§ **Task details**: Restate word for word the lines of the records below, starting at the line that contains "ret (error_record file_hash)" and ending at the line that contains "(** The loop", with both of those lines included and nothing else.

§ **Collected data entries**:
(** * Democracy OS: vote ledger, audit hash chain and consultation stages

    A shallow embedding of the parts of the repository that carry the
    invariants of the platform:

    - [packages/crypto] ([generateNullifier], [generateHash],
      [generateChainHash], [verifyHashChain]);
    - [tools/audit-verifier.ts], the standalone verifier
      ([computePayloadHash], [verifyEventHash], its own [verifyHashChain]);
    - the routes [POST /api/polls/:pollId/vote], [GET .../has-voted],
      [POST /api/consultations/:pollId/ideas/:ideaId/vote],
      [POST /api/consultations/:pollId/transition], the audit insert of
      [POST /api/moderation/comments/:commentId/hide] and
      [GET /api/audit/verify];
    - the tables of migrations 001 and 002 the routes read and write, with
      the constraints the statements meet (primary keys, UNIQUE, foreign
      keys and their ON DELETE actions).

    SQL tables are lists of rows in table order; a statement is a function
    from the database to a result and a new database.  An express handler is
    a computation in the state-and-error monad [M]: a thrown error ends the
    handler (it goes to [next(error)]) and leaves the database as the
    statements before it made it. *)

From Stdlib Require Import ZArith List String Ascii Bool Lia DecimalString.
From Stdlib Require Import Permutation Sorted.
Import ListNotations.

Set Warnings "-register-all".
Set Implicit Arguments.

(* ================================================================== *)
(** * Part I: the embedding                                            *)
(* ================================================================== *)

(** ** Errors and results *)

(** PostgreSQL errors the modelled statements can raise (SQLSTATE in
    comments). *)
Inductive pg_error : Type :=
| unique_violation (constraint : string)          (* 23505 *)
| foreign_key_violation (constraint : string)     (* 23503 *)
| not_null_violation (column : string)            (* 23502 *)
| undefined_column (column : string)              (* 42703 *)
| invalid_row_count_in_limit_clause.              (* 2201W *)

(** [utils/errors.ts], and the two kinds of error that are not [AppError]s. *)
Inductive error : Type :=
| BadRequestError (message : string)
| ForbiddenError (message : string)
| NotFoundError (message : string)
| TypeError (message : string)
| DatabaseError (e : pg_error).

Inductive result (A : Type) : Type :=
| Ok (a : A)
| Err (e : error).
Arguments Ok {A} a.
Arguments Err {A} e.

Definition is_ok {A : Type} (r : result A) : bool :=
  match r with Ok _ => true | Err _ => false end.

(** ** Small helpers on strings and lists *)

Definition string_of_Z (z : Z) : string := NilZero.string_of_int (Z.to_int z).
Definition string_of_nat (n : nat) : string := string_of_Z (Z.of_nat n).

Definition option_string_eqb (a b : option string) : bool :=
  match a, b with
  | None, None => true
  | Some x, Some y => String.eqb x y
  | _, _ => false
  end.

(** Template-literal rendering of a [string | null]. *)
Definition show_nullable (a : option string) : string :=
  match a with Some s => s | None => "null" end.

Section Sorting.
Variable A : Type.
Variable le : A -> A -> bool.

Fixpoint insert_sorted (x : A) (l : list A) : list A :=
  match l with
  | [] => [x]
  | y :: t => if le x y then x :: y :: t else y :: insert_sorted x t
  end.

(** A stable sort: rows that [le] cannot tell apart keep their order. *)
Definition sort_by (l : list A) : list A := fold_right insert_sorted [] l.
End Sorting.

Fixpoint lookup {V : Type} (k : string) (kvs : list (string * V)) : option V :=
  match kvs with
  | [] => None
  | (k', v) :: t => if String.eqb k k' then Some v else lookup k t
  end.

(** Keeps the first occurrence of every string. *)
Fixpoint dedup (seen l : list string) : list string :=
  match l with
  | [] => []
  | x :: t =>
      if existsb (String.eqb x) seen then dedup seen t
      else x :: dedup (x :: seen) t
  end.

(** ** SHA-256 (FIPS 180-4)

    The 256-bit hash primitive is an external collaborator
    ([@noble/hashes/sha256], node's [createHash('sha256')]).  The functions
    of the repository take it as a parameter [H]; this module gives the
    function itself, on byte strings, with 32-bit words as [Z] and the
    reductions modulo [2^32] written out, so that the concrete examples
    carry the digests the deployed code computes. *)
Module Sha256.
Local Open Scope Z_scope.

Definition w32 (x : Z) : Z := x mod 2 ^ 32.
Definition add32 (x y : Z) : Z := w32 (x + y).
Definition rotr (n x : Z) : Z :=
  Z.lor (Z.shiftr x n) (w32 (Z.shiftl x (32 - n))).
Definition not32 (x : Z) : Z := 2 ^ 32 - 1 - x.

Definition ch (x y z : Z) : Z := Z.lxor (Z.land x y) (Z.land (not32 x) z).
Definition maj (x y z : Z) : Z :=
  Z.lxor (Z.lxor (Z.land x y) (Z.land x z)) (Z.land y z).
Definition bsig0 (x : Z) : Z :=
  Z.lxor (Z.lxor (rotr 2 x) (rotr 13 x)) (rotr 22 x).
Definition bsig1 (x : Z) : Z :=
  Z.lxor (Z.lxor (rotr 6 x) (rotr 11 x)) (rotr 25 x).
Definition ssig0 (x : Z) : Z :=
  Z.lxor (Z.lxor (rotr 7 x) (rotr 18 x)) (Z.shiftr x 3).
Definition ssig1 (x : Z) : Z :=
  Z.lxor (Z.lxor (rotr 17 x) (rotr 19 x)) (Z.shiftr x 10).

(** The initial state and the round constants are the leading 32
    fractional bits of the square roots of the first eight primes and of
    the cube roots of the first sixty-four. *)
Definition primes64 : list Z :=
  [2; 3; 5; 7; 11; 13; 17; 19; 23; 29; 31; 37; 41; 43; 47; 53;
   59; 61; 67; 71; 73; 79; 83; 89; 97; 101; 103; 107; 109; 113; 127; 131;
   137; 139; 149; 151; 157; 163; 167; 173; 179; 181; 191; 193; 197; 199;
   211; 223; 227; 229; 233; 239; 241; 251; 257; 263; 269; 271; 277; 281;
   283; 293; 307; 311].

Fixpoint icbrt_bits (bits : nat) (n r : Z) : Z :=
  match bits with
  | O => r
  | S b =>
      let c := r + 2 ^ Z.of_nat b in
      icbrt_bits b n (if c * c * c <=? n then c else r)
  end.
Definition icbrt (n : Z) : Z := icbrt_bits 40 n 0.
(** X5. [create_table] never raises. On a connection that reads a database
    it leaves both tables in place, created empty where they were missing
    and with their rows where they were there, commits, and a second call
    changes nothing; on a connection that cannot read a database it reports
    the error and changes nothing. *)
Theorem create_table_ensures_schema (c : connection) (w : world) :
  let r := create_table c w in
  (∃ c', res r = Ret c') ∧
  (∀ d, visible c w = Some d →
     ∃ c', res r = Ret c' ∧ conn_path c' = conn_path c ∧ conn_tx c' = None ∧
       sqlite (final r) !! conn_path c = Some (Db (with_schema d)) ∧
       create_table c' (final r) =
         Result (Ret c') (final r) [Print_table_created]) ∧
  (visible c w = None → r = Result (Ret c) w [Print_create_error]).
Proof.
  intros r. unfold r. split_and!.
  - apply create_table_returns.
  - intros d Hv. destruct (create_table_done c w d Hv)
      as (c' & Hres & Hp & Htx & Hs & _).
    exists c'. split_and!; try done.
    apply (create_table_again c' _ (with_schema d) (default [] (logs d))
             (default [] (errors d))); [done|by rewrite Hp|done|done].
  - intros Hv. destruct (current_invisible c w Hv) as (e & He & Hcur).
    unfold create_table, try_except, create_logs_if_not_exists.
    rewrite !bind_run, Hcur. cbn. by rewrite He.
Qed.

Lemma current_visible_run (c : connection) (w : world) (d : database) :
  visible c w = Some d → current c w = Result (Ret d) w [].
Proof.
  unfold visible, current. destruct (conn_tx c); [by intros [= ->]|]. run_m.
  destruct (sqlite w !! conn_path c) as [[| |d0]|]; try done. by intros [= ->].
Qed.

Lemma store_dml_run (c : connection) (d : database) (w : world) :
  store c true d w = Result (Ret (Conn (conn_path c) (Some d))) w [].
Proof. unfold store. by destruct (conn_tx c). Qed.

Lemma insert_into_logs_run (c : connection) (w : world) (d : database)
    (old rows : list log_row) :
  visible c w = Some d → logs d = Some old → rows ≠ [] →
  insert_into_logs c rows w =
  Result (Ret (Conn (conn_path c)
                    (Some (Database (Some (old ++ rows)) (errors d))))) w [].
Proof.
  intros Hv Hl Hne. destruct rows as [|row rows]; [done|].
  unfold insert_into_logs. rewrite bind_run, (current_visible_run c w d Hv).
  cbn [res final trace]. rewrite Hl, store_dml_run. done.
Qed.

Lemma insert_into_logs_fails (c : connection) (w : world)
    (rows : list log_row) :
  rows ≠ [] →
  (∀ d, visible c w = Some d → logs d = None) →
  ∃ e, is_sqlite_error e = true ∧
       insert_into_logs c rows w = Result (Raise e) w [].
Proof.
  intros Hne Hno. destruct rows as [|row rows]; [done|].
  unfold insert_into_logs. rewrite bind_run.
  destruct (visible c w) as [d|] eqn:Hv.
  - rewrite (current_visible_run c w d Hv). cbn [res final trace].
    rewrite (Hno d eq_refl). by exists OperationalError.
  - destruct (current_invisible c w Hv) as (e & He & ->). by exists e.
Qed.

Lemma commit_run (c : connection) (w : world) (d : database) :
  conn_tx c = Some d →
  commit c w = Result (Ret (Conn (conn_path c) None))
                      (written (conn_path c) d w) [].
Proof. unfold commit. by intros ->. Qed.

Lemma complete_missing_key (entry : gmap string value) :
  complete entry ↔ missing_key entry = None.
Proof.
  unfold complete, missing_key. rewrite head_None. split.
  - intros Hc. apply elem_of_nil_inv. intros key [Hn Hin]%list_elem_of_filter.
    destruct (Hc key Hin) as [v Hv]. congruence.
  - intros Hf key Hin. destruct (entry !! key) eqn:Hk; [by eexists|].
    exfalso. apply (not_elem_of_nil key). rewrite <- Hf.
    by apply list_elem_of_filter.
Qed.

Section InsertExtras.
Variable integer_affinity : str → sqlval.

Lemma row_of_entry_missing (entry : gmap string value) (key : string)
    (w : world) :
  missing_key entry = Some key →
  row_of_entry integer_affinity entry w = Result (Raise (KeyError key)) w [].
Proof.
  unfold missing_key, entry_keys, row_of_entry, getitem.
  rewrite !filter_cons, filter_nil.
  destruct (entry !! "ipaddress") eqn:H1;
    [rewrite decide_False by done|rewrite decide_True by done; by intros [= <-]].
  destruct (entry !! "timestamp") eqn:H2;
    [rewrite decide_False by done|rewrite decide_True by done; by intros [= <-]].
  destruct (entry !! "method") eqn:H3;
    [rewrite decide_False by done|rewrite decide_True by done; by intros [= <-]].
  destruct (entry !! "path") eqn:H4;
    [rewrite decide_False by done|rewrite decide_True by done; by intros [= <-]].
  destruct (entry !! "protocol") eqn:H5;
    [rewrite decide_False by done|rewrite decide_True by done; by intros [= <-]].
  destruct (entry !! "status_code") eqn:H6;
    [rewrite decide_False by done|rewrite decide_True by done; by intros [= <-]].
  destruct (entry !! "bytes_sent") eqn:H7;
    [rewrite decide_False by done|rewrite decide_True by done; by intros [= <-]].
  destruct (entry !! "referrer") eqn:H8;
    [rewrite decide_False by done|rewrite decide_True by done; by intros [= <-]].
  destruct (entry !! "user_agent") eqn:H9;
    [rewrite decide_False by done|rewrite decide_True by done; by intros [= <-]].
  done.
Qed.

Lemma for_each_missing (before_ : list (gmap string value))
    (entry : gmap string value) (after_ : list (gmap string value))
    (key : string) (w : world) :
  Forall complete before_ → missing_key entry = Some key →
  for_each (row_of_entry integer_affinity) (before_ ++ entry :: after_) w =
  Result (Raise (KeyError key)) w [].
Proof.
  intros Hb Hk. induction Hb as [|e before_ He _ IH]; cbn [app for_each].
  - by rewrite bind_run, (row_of_entry_missing _ key).
  - rewrite bind_run, row_of_entry_complete by done. cbn [res final trace].
    by rewrite bind_run, IH.
Qed.

(** X6. When an entry lacks one of the nine keys [insert_log_entries]
    raises the KeyError of the first key missing in the first such entry,
    and inserts nothing: not the entries before it either, and whatever the
    state of the connection. *)
Theorem insert_log_entries_missing_key (c : connection)
    (before_ : list (gmap string value)) (entry : gmap string value)
    (after_ : list (gmap string value)) (key : string) (w : world) :
  Forall complete before_ → missing_key entry = Some key →
  insert_log_entries integer_affinity c (before_ ++ entry :: after_) w =
  Result (Raise (KeyError key)) w [].
Proof.
  intros Hb Hk. unfold insert_log_entries.
  destruct (before_ ++ entry :: after_) eqn:E; [by destruct before_|].
  rewrite <- E. by rewrite bind_run, (for_each_missing _ _ _ key).
Qed.
Definition setup_markers : list string :=
  [".py"; ".js"; ".json"; ".yaml"; ".requirements"].

Definition setup_prompt (keys : list string) : string :=
  "Based on the project analysis, suggest installation and setup instructions:"
  ++ nl ++ nl
  ++ "Project files suggest: "
  ++ PyStr.join ", "
       (firstn 10
          (filter (fun k => existsb (fun ext => PyStr.contains ext k)
                                    setup_markers) keys))
  ++ nl ++ nl
  ++ "Provide clear, step-by-step setup instructions.".

Definition doc_prompt (file_path analysis content_preview : string) : string :=
  "Create detailed documentation for this code component:" ++ nl ++ nl
  ++ "File: " ++ file_path ++ nl
  ++ "Analysis: " ++ analysis ++ nl
  ++ "Code preview: " ++ content_preview ++ nl ++ nl
  ++ "Generate comprehensive documentation including:" ++ nl
  ++ "1. Purpose and functionality" ++ nl
  ++ "2. Key methods/functions with descriptions" ++ nl
  ++ "3. Usage examples where applicable" ++ nl
  ++ "4. Dependencies and relationships" ++ nl
  ++ "5. Configuration options if any" ++ nl ++ nl
  ++ "Format as clean markdown.".

Definition api_prompt (lines : list string) : string :=
  "Generate API documentation based on these files:" ++ nl ++ nl
  ++ PyStr.join nl lines ++ nl ++ nl
  ++ "Create comprehensive API documentation with endpoints, parameters, and examples.".

(** ['api' in k.lower() or 'endpoint' in v.get('analysis', '').lower()] *)
Definition is_api_file (k : string) (v : json) : exn + bool :=
  if PyStr.contains "api" (PyStr.lower k) then inr true
  else
    match py_get v "analysis" (JStr EmptyString) with
    | inl e => inl e
    | inr a =>
        match py_lower a with
        | inl e => inl e
        | inr low => inr (PyStr.contains "endpoint" low)
        end
    end.

(** [[k for k, v in analysis_results.items() if ...]] *)
Definition api_files (analysis_results : Dict.dict json) : exn + list string :=
  collect
    (fun kv =>
       match is_api_file (fst kv) (snd kv) with
       | inl e => inl e
       | inr true => inr (Some (fst kv))
       | inr false => inr None
       end)
    analysis_results.

(** ['analysis' in analysis and analysis['analysis']] *)
Definition has_analysis (analysis : json) : exn + bool :=
  match py_in "analysis" analysis with
  | inl e => inl e
  | inr false => inr false
  | inr true =>
      match py_getitem analysis "analysis" with
      | inl e => inl e
      | inr a => inr (truthy a)
      end
  end.

Section Methods.

Variable E : Env.

(** [__init__(self, root_path)]; [root_path] is already resolved. *)
Definition __init__ (root : path) : M CodebaseRAG :=
  let self := {| root_path := root;
                 cache_dir := PyPath.child root ".rag_cache" |} in
  mkdir_exist_ok E (cache_dir self) ;;;
  ret self.

(** [get_file_hash(self, file_path)] *)
Definition get_file_hash (self : CodebaseRAG) (file_path : path) : M string :=
  try_except
    (bytes <- read_bytes E file_path ;; ret (md5_hex E bytes))
    (fun _ => ret EmptyString).

(** [load_cache(self)] *)
Definition load_cache (self : CodebaseRAG) : M json :=
  present <- path_exists (cache_file self) ;;
  if (present : bool) then
    try_except
      (text <- read_text E (cache_file self) ;;
       match loads text with
       | Some v => ret v
       | None => raise ValueError
       end)
      (fun _ => ret (JObj []))
  else ret (JObj []).

(** [save_cache(self, cache_data)] *)
Definition save_cache (self : CodebaseRAG) (cache_data : json) : M unit :=
  try_except
    (write_text E (cache_file self) (dumps cache_data))
    (fun _ => ret tt).

(** [scan_codebase(self)] *)
Definition scan_codebase (self : CodebaseRAG) : M (list path) :=
  fun w => (inr (Scanner.scan_codebase (fs w) (root_path self)), w).

(** [str(file_path.relative_to(self.root_path))] *)
Definition relative_str (self : CodebaseRAG) (file_path : path) : M string :=
  match PyPath.relative_to (root_path self) file_path with
  | Some rel => ret (PyPath.rel_str rel)
  | None => raise ValueError
  end.

(** [analyze_file(self, file_path, cache)] *)
Definition analyze_file (self : CodebaseRAG) (file_path : path) (cache : json)
  : M json :=
  relative_path <- relative_str self file_path ;;
  file_hash <- get_file_hash self file_path ;;
  hit <- lift (cache_hit cache relative_path file_hash) ;;
  if (hit : bool) then lift (py_getitem cache relative_path)
  else
    read <- try_except
              (content <- read_text E file_path ;; ret (Some content))
              (fun _ => ret None) ;;
    match read with
    | None => ret (error_record file_hash)
    | Some content =>
        llm_response <- ask_llm E (analysis_prompt relative_path content) ;;
        ret (analysis_record file_hash relative_path content llm_response)
    end.

(** The loop over [as_completed(future_to_file)]: the tasks finish in the
    order [completed]; the result of a task that raised is logged and left
    out, the result of the others is stored under the relative path. *)
Fixpoint collect_results (self : CodebaseRAG) (cache : json)
  (completed : list path) (results : Dict.dict json)
  : M (Dict.dict json) :=
  match completed with
  | [] => ret results
  | file_path :: rest =>
      results' <- try_except
                    (result <- analyze_file self file_path cache ;;
                     relative_path <- relative_str self file_path ;;
                     ret (Dict.set relative_path result results))
                    (fun _ => ret results) ;;
      collect_results self cache rest results'
  end.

§ **Problem solution**:
    | None => ret (error_record file_hash)
    | Some content =>
        llm_response <- ask_llm E (analysis_prompt relative_path content) ;;
        ret (analysis_record file_hash relative_path content llm_response)
    end.

(** The loop over [as_completed(future_to_file)]: the tasks finish in the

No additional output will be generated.